The draw for the inter-confederation play-offs was held as part of the 2018 FIFA World Cup Preliminary Draw on 25 July 2015, starting 18:00 MSK (UTC+3), at the Konstantinovsky Palace in Strelna, Saint Petersburg. The fifth-placed team from CONMEBOL was drawn against the first-placed team from OFC, with the CONMEBOL team hosting the second leg.

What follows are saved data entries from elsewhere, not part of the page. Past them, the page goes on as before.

(** * Moop: reversible bit substrate, dissipative layer, HRIR consistency
  checker and the L3 actor runtime, embedded from the C sources.

  Conventions of the embedding.
  - [uint32_t] and [size_t] values are [N]; [int] values are [Z]; a
    [uint8_t] bit cell is a [Z].  Conversions and wrap-around are written
    out where the C code performs them.
  - A C array together with its element count is a [list]; a pointer to a
    heap cell is the index of the cell in the owning store, so that two
    arrays holding the same pointer alias the same cell.
  - Functions that mutate their argument return the new value next to
    their C return value.
  - [malloc]/[realloc] are taken to succeed, so capacities that only
    drive reallocation are not represented.  A [uint32_t] capacity that
    is doubled when the array is full wraps to 0 once the array holds
    [2^31] elements, and the store that follows is out of bounds: the
    embedding describes the arrays below that size, and a statement
    about arbitrarily many insertions carries the bound. *)

From Stdlib Require Import ZArith NArith String Ascii List Bool Lia DecimalString.
From Stdlib Require Import Floats.PrimFloat Numbers.Cyclic.Int63.Uint63.
From stdpp Require Import base tactics option list.

Local Open Scope N_scope.

(** ** C library functions used by the sources *)

Module LibC.

Definition char_code (c : ascii) : Z := Z.of_N (N_of_ascii c).

(** [isspace], [isdigit], [isalpha], [isalnum], [isupper] in the C locale. *)
Definition isspace (c : ascii) : bool :=
  let n := char_code c in
  ((n =? 32) || ((9 <=? n) && (n <=? 13)))%Z.

Definition isdigit (c : ascii) : bool :=
  let n := char_code c in ((48 <=? n) && (n <=? 57))%Z.

Definition isupper (c : ascii) : bool :=
  let n := char_code c in ((65 <=? n) && (n <=? 90))%Z.

Definition islower (c : ascii) : bool :=
  let n := char_code c in ((97 <=? n) && (n <=? 122))%Z.

Definition isalnum (c : ascii) : bool :=
  isdigit c || isupper c || islower c.

Fixpoint skip_space (s : string) : string :=
  match s with
  | String c s' => if isspace c then skip_space s' else s
  | EmptyString => s
  end.

(** Value of the longest prefix of decimal digits, accumulated on [acc]. *)
Fixpoint digits_value (s : string) (acc : Z) : Z :=
  match s with
  | String c s' =>
      if isdigit c then digits_value s' (10 * acc + (char_code c - 48))%Z
      else acc
  | EmptyString => acc
  end.

Definition LONG_MAX : Z := 9223372036854775807.
Definition LONG_MIN : Z := -9223372036854775808.
Definition INT_MAX : Z := 2147483647.

(** [strtol(s, NULL, 10)]: leading white space, an optional sign, decimal
    digits; the result saturates at the bounds of [long]. *)
Definition strtol10 (s : string) : Z :=
  match skip_space s with
  | String "-" s' => Z.max LONG_MIN (- digits_value s' 0)
  | String "+" s' => Z.min LONG_MAX (digits_value s' 0)
  | s' => Z.min LONG_MAX (digits_value s' 0)
  end.

(** Conversion of an integer to [int] (two's complement, 32 bits). *)
Definition to_int (z : Z) : Z := ((z + 2 ^ 31) mod 2 ^ 32 - 2 ^ 31)%Z.

(** Conversion of an integer to [uint32_t]. *)
Definition to_uint32 (z : Z) : N := Z.to_N (z mod 2 ^ 32).

(** [atoi] as the C library defines it: [(int) strtol(s, NULL, 10)]. *)
Definition atoi (s : string) : Z := to_int (strtol10 s).

(** [strcmp(a, b) == 0]. *)
Definition streq (a b : string) : bool := String.eqb a b.

End LibC.

(** ** R layer: reversible substrate (r_layer.h, r_layer.c) *)

Module R.
Import LibC.

(** A pointer to a cell of the runtime: its index in [cells]. *)
Definition cell_ptr := nat.

Record HRIR_Cell := mkCell {
  id : N;
  opcode : string;
  args : list string;
  inverse : option cell_ptr;
  is_reversible : bool;
  canonical_path : option string;
  source_location : option string;
  executed : bool;
  dependencies : list cell_ptr;
  dependents : list cell_ptr
}.

Definition arg_count (c : HRIR_Cell) : N := N.of_nat (length (args c)).

Definition set_executed (b : bool) (c : HRIR_Cell) : HRIR_Cell :=
  mkCell (id c) (opcode c) (args c) (inverse c) (is_reversible c)
         (canonical_path c) (source_location c) b
         (dependencies c) (dependents c).

Record R_Checkpoint := mkCheckpoint {
  cp_id : N;
  qubit_state : list Z;
  execution_index : N;
  label : option string;
  timestamp : Z
}.

Definition cp_qubit_count (cp : R_Checkpoint) : N :=
  N.of_nat (length (qubit_state cp)).

(** [qubits], [cells] and [checkpoints] carry their counts as their
    lengths.  [execution_history] keeps every slot written so far;
    [execution_count] is the separate counter of the C struct, which
    [r_rewind_to_index] and [r_restore_checkpoint] move back without
    clearing the slots above it. *)
Record R_Memory := mkMemory {
  qubits : list Z;
  cells : list HRIR_Cell;
  checkpoints : list R_Checkpoint;
  execution_history : list cell_ptr;
  execution_count : N
}.

Definition qubit_count (m : R_Memory) : N := N.of_nat (length (qubits m)).
Definition cell_count (m : R_Memory) : N := N.of_nat (length (cells m)).
Definition checkpoint_count (m : R_Memory) : N :=
  N.of_nat (length (checkpoints m)).

Record R_Runtime := mkRuntime {
  memory : R_Memory;
  next_cell_id : N;
  instance_id : N
}.

Definition set_qubits (q : list Z) (rt : R_Runtime) : R_Runtime :=
  let m := memory rt in
  mkRuntime (mkMemory q (cells m) (checkpoints m) (execution_history m)
                      (execution_count m))
            (next_cell_id rt) (instance_id rt).

Definition set_cells (cs : list HRIR_Cell) (rt : R_Runtime) : R_Runtime :=
  let m := memory rt in
  mkRuntime (mkMemory (qubits m) cs (checkpoints m) (execution_history m)
                      (execution_count m))
            (next_cell_id rt) (instance_id rt).

Definition set_history (h : list cell_ptr) (n : N) (rt : R_Runtime)
  : R_Runtime :=
  let m := memory rt in
  mkRuntime (mkMemory (qubits m) (cells m) (checkpoints m) h n)
            (next_cell_id rt) (instance_id rt).

Definition set_execution_count (n : N) (rt : R_Runtime) : R_Runtime :=
  set_history (execution_history (memory rt)) n rt.

(** [q[a]] and [q[a] = v] on a bit array; callers check the bound first. *)
Definition qget (q : list Z) (a : N) : Z := default 0%Z (q !! N.to_nat a).
Definition qset (q : list Z) (a : N) (v : Z) : list Z :=
  <[N.to_nat a := v]> q.

(** [arr[n] = x] on a growable array of which [length arr] slots have
    been written: an existing slot is overwritten, the next one appended. *)
Definition array_store {A} (arr : list A) (n : N) (x : A) : list A :=
  if (N.to_nat n <? length arr)%nat then <[N.to_nat n := x]> arr
  else arr ++ [x].

Definition r_runtime_init (qubit_count instance_id : N) : R_Runtime :=
  mkRuntime (mkMemory (repeat 0%Z (N.to_nat qubit_count)) [] [] [] 0)
            0 instance_id.

(** [cell_capacity] starts at 1024 and is doubled whenever [cell_count]
    has reached it, so it is [2^31] from [2^30 + 1] cells on and wraps to
    0 in the call made with [cell_count = 2^31]; that call stores the
    cell after [realloc(cells, 0)], out of bounds.  The definition gives
    the calls made with [cell_count < 2^31], that is the creation of the
    cells of index [0] to [2^31 - 1]. *)
Definition r_create_cell (rt : R_Runtime) (opcode : string)
    (args : list string) (canonical_path : option string)
  : cell_ptr * R_Runtime :=
  let m := memory rt in
  let cell := mkCell (next_cell_id rt) opcode args None true
                     canonical_path None false [] [] in
  (length (cells m),
   mkRuntime (mkMemory (qubits m) (cells m ++ [cell]) (checkpoints m)
                       (execution_history m) (execution_count m))
             (to_uint32 (Z.of_N (next_cell_id rt) + 1)) (instance_id rt)).
(** X16.  A conversation never changes thread: the bodies it posts to
    the run-creation endpoint are first some without a [thread_id] and
    then bodies that all carry one and the same [thread_id]; when the
    session holds a [thread_id] at the start, every body carries that
    one. *)
Theorem conversation_keeps_one_thread (st : session_state) (events : list send_event) :
  initialized st = true ->
  exists pre post t,
    snd (conversation strip cfg st events) = (pre ++ post)%list
    /\ Forall omits_thread pre
    /\ Forall (carries_thread t) post
    /\ (truthy (thread_id st) = true -> pre = [] /\ t = thread_id st).
Proof.
  revert st. induction events as [|ev later IH]; intros st Hi; simpl.
  - exists [], [], (thread_id st). repeat split; constructor.
  - set (st0 := set_message_input st (typed ev)).
    destruct (callback_launches_carry st0 (world ev)) as [Homit Hcarry].
    change (thread_id st0) with (thread_id st) in Homit, Hcarry.
    pose proof (callback_keeps_initialized st0 (world ev)) as Hin.
    change (initialized st0) with (initialized st) in Hin. rewrite Hi in Hin.
    destruct (script_run_keeps_thread _ Hin) as (Hs & His).
    destruct (IH _ His) as (pre & post & t & E & Fpre & Fpost & Hkeep).
    rewrite Hs in Hkeep.
    assert (Hstop : exists pre0 post0 t0,
               launches (_send_callback strip cfg st0 (world ev)) = (pre0 ++ post0)%list
               /\ Forall omits_thread pre0 /\ Forall (carries_thread t0) post0
               /\ (truthy (thread_id st) = true -> pre0 = [] /\ t0 = thread_id st)).
    { destruct (truthy (thread_id st)) eqn:Ht.
      - exists [], (launches (_send_callback strip cfg st0 (world ev))), (thread_id st).
        repeat split; auto; constructor.
      - exists (launches (_send_callback strip cfg st0 (world ev))), [], (thread_id st).
        rewrite app_nil_r. repeat split; auto; try constructor; discriminate. }
    assert (Hgo : exists pre0 post0 t0,
               snd (let (st', posted) :=
                      conversation strip cfg
                        (script_run (state_after (_send_callback strip cfg st0 (world ev))))
                        later in
                    (st', (launches (_send_callback strip cfg st0 (world ev)) ++ posted)%list))
               = (pre0 ++ post0)%list
               /\ Forall omits_thread pre0 /\ Forall (carries_thread t0) post0
               /\ (truthy (thread_id st) = true -> pre0 = [] /\ t0 = thread_id st)).
    { destruct (conversation strip cfg _ later) as [st' posted]. simpl in *.
      destruct (truthy (thread_id st)) eqn:Ht.
      - destruct (callback_keeps_thread strip cfg st0 (world ev) Ht) as (Hk & _ & _).
        change (thread_id st0) with (thread_id st) in Hk.
        rewrite Hk, Ht in Hkeep. destruct (Hkeep eq_refl) as [-> ->].
        exists [], (launches (_send_callback strip cfg st0 (world ev)) ++ post)%list,
          (thread_id st).
        rewrite E. split; [reflexivity|]. split; [constructor|].
        split; [apply Forall_app; split; auto | auto].
      - exists (launches (_send_callback strip cfg st0 (world ev)) ++ pre)%list, post, t.
        rewrite E, app_assoc. split; [reflexivity|].
        split; [apply Forall_app; split; auto|].
        split; [exact Fpost | discriminate]. }
    destruct (exit_of (_send_callback strip cfg st0 (world ev)));
      try exact Hgo.
    simpl. exact Hstop.
Qed.

End Callback.

Lemma callback_launches_once_witness :
  let st := mk_session [] JNull "hello" "" true in
  let env :=
    mk_send_env (mk_response 401 "denied" None)
                (mk_response 200 "" (Some (JObject [("run_id", JString "r1")])))
                [] "t0" in
  launches (_send_callback (fun s => s) (mk_config "u" "k" "a") st env) = [].
Proof.
  apply (proj2 (callback_launches_once
                  (fun s => s) (mk_config "u" "k" "a")
                  (mk_session [] JNull "hello" "" true)
                  (mk_send_env (mk_response 401 "denied" None)
                               (mk_response 200 "" (Some (JObject [("run_id", JString "r1")])))
                               [] "t0"))).
  right. exists (HTTPStatusError 401). reflexivity.
Defined.


Lemma callback_records_or_keeps_input_witness :
  let st := mk_session [] (JString "t1") "hello" "" true in
  let running := mk_response 200 "" (Some (JObject [("status", JString "running")])) in
  let env :=
    mk_send_env
      (mk_response 200 "" (Some (JObject [("access_token", JString "tok")])))
      (mk_response 200 "" (Some (JObject [("run_id", JString "r1")])))
      (repeat running 11) "t0" in
  recorded "hello" st env [("run_id", JString "r1")] None
           (_send_callback (fun s => s) (mk_config "u" "k" "a") st env).
Proof.
  apply (proj1 (proj2 (callback_records_or_keeps_input
                         (fun s => s) (mk_config "u" "k" "a")
                         (mk_session [] (JString "t1") "hello" "" true)
                         (mk_send_env
                            (mk_response 200 "" (Some (JObject [("access_token", JString "tok")])))
                            (mk_response 200 "" (Some (JObject [("run_id", JString "r1")])))
                            (repeat (mk_response 200 "" (Some (JObject [("status", JString "running")]))) 11)
                            "t0")))
               (JString "tok") [("run_id", JString "r1")] None
               (Timeout (JString "r1") 5 (JObject [("status", JString "running")]))).
  - repeat split; [discriminate | reflexivity..].
  - reflexivity.
  - reflexivity.
Defined.

Lemma conversation_history_grows_witness :
  let st := mk_session [] JNull "" "" true in
  let ok := mk_response 200 "" (Some (JObject [("access_token", JString "tok")])) in
  let launched := mk_response 200 "" (Some (JObject [("run_id", JString "r1")])) in
  let done := mk_response 200 "" (Some (JObject [("output", JString "hi")])) in
  let events :=
    [mk_send_event "   " (mk_send_env ok launched [done] "t0");
     mk_send_event "hello" (mk_send_env ok launched [done] "t1")] in
  exists added,
    history (fst (conversation (fun s => if (s =? "   ")%string then "" else s)
                               (mk_config "u" "k" "a") st events))
    = (history st ++ added)%list
    /\ (List.length added <= List.length events)%nat
    /\ Forall (fun i => user_message i <> "") added.
Proof.
  apply (conversation_history_grows
           (fun s => if (s =? "   ")%string then "" else s)
           (mk_config "u" "k" "a") (mk_session [] JNull "" "" true)).
  reflexivity.
Defined.

Lemma callback_polls_at_most_eleven_times_witness :
  let running := mk_response 200 "" (Some (JObject [("status", JString "running")])) in
  let env :=
    mk_send_env
      (mk_response 200 "" (Some (JObject [("access_token", JString "tok")])))
      (mk_response 200 "" (Some (JObject [("run_id", JString "r1")])))
      (repeat running 11) "t0" in
  exit_of (_send_callback (fun s => s) (mk_config "u" "k" "a")
                          (mk_session [] JNull "hello" "" true) env)
  <> Waiting.
Proof.
  apply (callback_polls_at_most_eleven_times
           (fun s => s) (mk_config "u" "k" "a")
           (mk_session [] JNull "hello" "" true)
           (mk_send_env
              (mk_response 200 "" (Some (JObject [("access_token", JString "tok")])))
              (mk_response 200 "" (Some (JObject [("run_id", JString "r1")])))
              (repeat (mk_response 200 "" (Some (JObject [("status", JString "running")]))) 11)
              "t0")).
  simpl. lia.
Defined.

Lemma conversation_keeps_one_thread_witness :
  let st := mk_session [] JNull "" "" true in
  let ok := mk_response 200 "" (Some (JObject [("access_token", JString "tok")])) in
  let done := mk_response 200 "" (Some (JObject [("output", JString "hi")])) in
  let first :=
    mk_response 200 "" (Some (JObject [("threadId", JString "t1"); ("run_id", JString "r")])) in
  let second :=
    mk_response 200 "" (Some (JObject [("threadId", JString "t2"); ("run_id", JString "r")])) in
  let events :=
    [mk_send_event "one" (mk_send_env ok first [done] "d1");
     mk_send_event "two" (mk_send_env ok second [done] "d2");
     mk_send_event "three" (mk_send_env ok second [done] "d3")] in
  exists pre post t,
    snd (conversation (fun s => s) (mk_config "u" "k" "a") st events)
    = (pre ++ post)%list
    /\ Forall omits_thread pre
    /\ Forall (carries_thread t) post
    /\ (truthy (thread_id st) = true -> pre = [] /\ t = thread_id st).
Proof.
  apply (conversation_keeps_one_thread
           (fun s => s) (mk_config "u" "k" "a") (mk_session [] JNull "" "" true)).
  reflexivity.
Defined.

End SessionMore.

(** * Properties of the chat endpoint *)

Module RelayFacts.
Import Extractor Relay PollerMore.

| Team 1 | Agg.Tooltip Aggregate score | Team 2 | 1st leg | 2nd leg |
|---|---|---|---|---|
| New Zealand | 0–2 | Peru | 0–0 | 0–2 |

==Qualified teams==
The following five teams from CONMEBOL qualified for the final tournament.

| Team | Qualified as | Qualified on | Previous appearances in FIFA World Cup^{1} |
|---|---|---|---|
| Brazil | Winners | 28 March 2017 | 20 (all) (1930, 1934, 1938, 1950, 1954, 1958, 1962, 1966, 1970, 1974, 1978, 1982, 1986, 1990, 1994, 1998, 2002, 2006, 2010, 2014) |
| Uruguay | Runners-up | 10 October 2017 | 12 (1930, 1950, 1954, 1962, 1966, 1970, 1974, 1986, 1990, 2002, 2010, 2014) |
| Argentina | Third place | 10 October 2017 | 16 (1930, 1934, 1958, 1962, 1966, 1974, 1978, 1982, 1986, 1990, 1994, 1998, 2002, 2006, 2010, 2014) |
| Colombia | Fourth place | 10 October 2017 | 5 (1962, 1990, 1994, 1998, 2014) |
| Peru | OFC v CONMEBOL play-off winners | 15 November 2017 | 4 (1930, 1970, 1978, 1982) |

^{1} Bold indicates champions for that year. Italic indicates hosts for that year.